- WHAT THIS TASK INVOLVES:
Your answer must be every record below, written out exactly as it appears.

# # # #

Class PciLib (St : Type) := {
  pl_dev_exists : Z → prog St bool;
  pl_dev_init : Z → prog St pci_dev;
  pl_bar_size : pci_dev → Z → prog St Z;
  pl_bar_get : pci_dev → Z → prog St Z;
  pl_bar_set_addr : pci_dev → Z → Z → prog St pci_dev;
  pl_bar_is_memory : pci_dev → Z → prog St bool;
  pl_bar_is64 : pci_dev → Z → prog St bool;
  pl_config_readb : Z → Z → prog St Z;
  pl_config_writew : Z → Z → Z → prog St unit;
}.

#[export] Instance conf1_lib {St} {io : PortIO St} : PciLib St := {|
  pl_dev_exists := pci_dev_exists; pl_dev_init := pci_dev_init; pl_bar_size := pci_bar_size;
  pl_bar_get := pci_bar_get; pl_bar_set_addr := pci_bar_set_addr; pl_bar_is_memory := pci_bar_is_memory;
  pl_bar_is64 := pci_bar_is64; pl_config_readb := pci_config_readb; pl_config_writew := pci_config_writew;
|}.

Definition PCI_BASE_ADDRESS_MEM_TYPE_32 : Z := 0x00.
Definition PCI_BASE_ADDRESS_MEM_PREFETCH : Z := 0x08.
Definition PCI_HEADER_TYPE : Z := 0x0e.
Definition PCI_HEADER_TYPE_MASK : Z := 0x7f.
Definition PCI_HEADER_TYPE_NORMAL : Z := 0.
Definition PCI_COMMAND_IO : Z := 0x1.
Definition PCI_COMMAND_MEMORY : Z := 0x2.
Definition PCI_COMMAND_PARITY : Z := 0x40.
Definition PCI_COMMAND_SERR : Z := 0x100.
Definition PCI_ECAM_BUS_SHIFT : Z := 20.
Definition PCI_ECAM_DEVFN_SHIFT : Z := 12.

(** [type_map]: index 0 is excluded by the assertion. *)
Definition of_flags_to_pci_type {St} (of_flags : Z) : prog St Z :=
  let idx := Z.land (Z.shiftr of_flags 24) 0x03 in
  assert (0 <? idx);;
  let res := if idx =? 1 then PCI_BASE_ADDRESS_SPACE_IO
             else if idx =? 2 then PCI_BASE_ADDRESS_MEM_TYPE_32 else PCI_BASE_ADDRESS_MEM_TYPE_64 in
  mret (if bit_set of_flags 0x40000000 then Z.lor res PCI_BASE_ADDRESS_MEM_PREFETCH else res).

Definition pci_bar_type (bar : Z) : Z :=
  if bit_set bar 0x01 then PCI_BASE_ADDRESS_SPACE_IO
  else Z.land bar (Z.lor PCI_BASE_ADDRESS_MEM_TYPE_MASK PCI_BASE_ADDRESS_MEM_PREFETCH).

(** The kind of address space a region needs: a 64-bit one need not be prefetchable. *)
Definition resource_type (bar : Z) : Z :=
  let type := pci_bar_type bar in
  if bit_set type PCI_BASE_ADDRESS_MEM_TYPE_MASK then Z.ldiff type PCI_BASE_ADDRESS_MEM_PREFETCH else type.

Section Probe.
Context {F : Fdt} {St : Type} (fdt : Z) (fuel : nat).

# # # #

- OUTPUT FOR THIS EXERCISE:
Class PciLib (St : Type) := {
  pl_dev_exists : Z → prog St bool;
  pl_dev_init : Z → prog St pci_dev;
  pl_bar_size : pci_dev → Z → prog St Z;
  pl_bar_get : pci_dev → Z → prog St Z;
  pl_bar_set_addr : pci_dev → Z → Z → prog St pci_dev;
  pl_bar_is_memory : pci_dev → Z → prog St bool;
  pl_bar_is64 : pci_dev → Z → prog St bool;
  pl_config_readb : Z → Z → prog St Z;
  pl_config_writew : Z → Z → Z → prog St unit;
}.

#[export] Instance conf1_lib {St} {io : PortIO St} : PciLib St := {|
  pl_dev_exists := pci_dev_exists; pl_dev_init := pci_dev_init; pl_bar_size := pci_bar_size;
  pl_bar_get := pci_bar_get; pl_bar_set_addr := pci_bar_set_addr; pl_bar_is_memory := pci_bar_is_memory;
  pl_bar_is64 := pci_bar_is64; pl_config_readb := pci_config_readb; pl_config_writew := pci_config_writew;
|}.

Definition PCI_BASE_ADDRESS_MEM_TYPE_32 : Z := 0x00.
Definition PCI_BASE_ADDRESS_MEM_PREFETCH : Z := 0x08.
Definition PCI_HEADER_TYPE : Z := 0x0e.
Definition PCI_HEADER_TYPE_MASK : Z := 0x7f.
Definition PCI_HEADER_TYPE_NORMAL : Z := 0.
Definition PCI_COMMAND_IO : Z := 0x1.
Definition PCI_COMMAND_MEMORY : Z := 0x2.
Definition PCI_COMMAND_PARITY : Z := 0x40.
Definition PCI_COMMAND_SERR : Z := 0x100.
Definition PCI_ECAM_BUS_SHIFT : Z := 20.
Definition PCI_ECAM_DEVFN_SHIFT : Z := 12.

(** [type_map]: index 0 is excluded by the assertion. *)
Definition of_flags_to_pci_type {St} (of_flags : Z) : prog St Z :=
  let idx := Z.land (Z.shiftr of_flags 24) 0x03 in
  assert (0 <? idx);;
  let res := if idx =? 1 then PCI_BASE_ADDRESS_SPACE_IO
             else if idx =? 2 then PCI_BASE_ADDRESS_MEM_TYPE_32 else PCI_BASE_ADDRESS_MEM_TYPE_64 in
  mret (if bit_set of_flags 0x40000000 then Z.lor res PCI_BASE_ADDRESS_MEM_PREFETCH else res).

Definition pci_bar_type (bar : Z) : Z :=
  if bit_set bar 0x01 then PCI_BASE_ADDRESS_SPACE_IO
  else Z.land bar (Z.lor PCI_BASE_ADDRESS_MEM_TYPE_MASK PCI_BASE_ADDRESS_MEM_PREFETCH).

(** The kind of address space a region needs: a 64-bit one need not be prefetchable. *)
Definition resource_type (bar : Z) : Z :=
  let type := pci_bar_type bar in
  if bit_set type PCI_BASE_ADDRESS_MEM_TYPE_MASK then Z.ldiff type PCI_BASE_ADDRESS_MEM_PREFETCH else type.

Section Probe.
Context {F : Fdt} {St : Type} (fdt : Z) (fuel : nat).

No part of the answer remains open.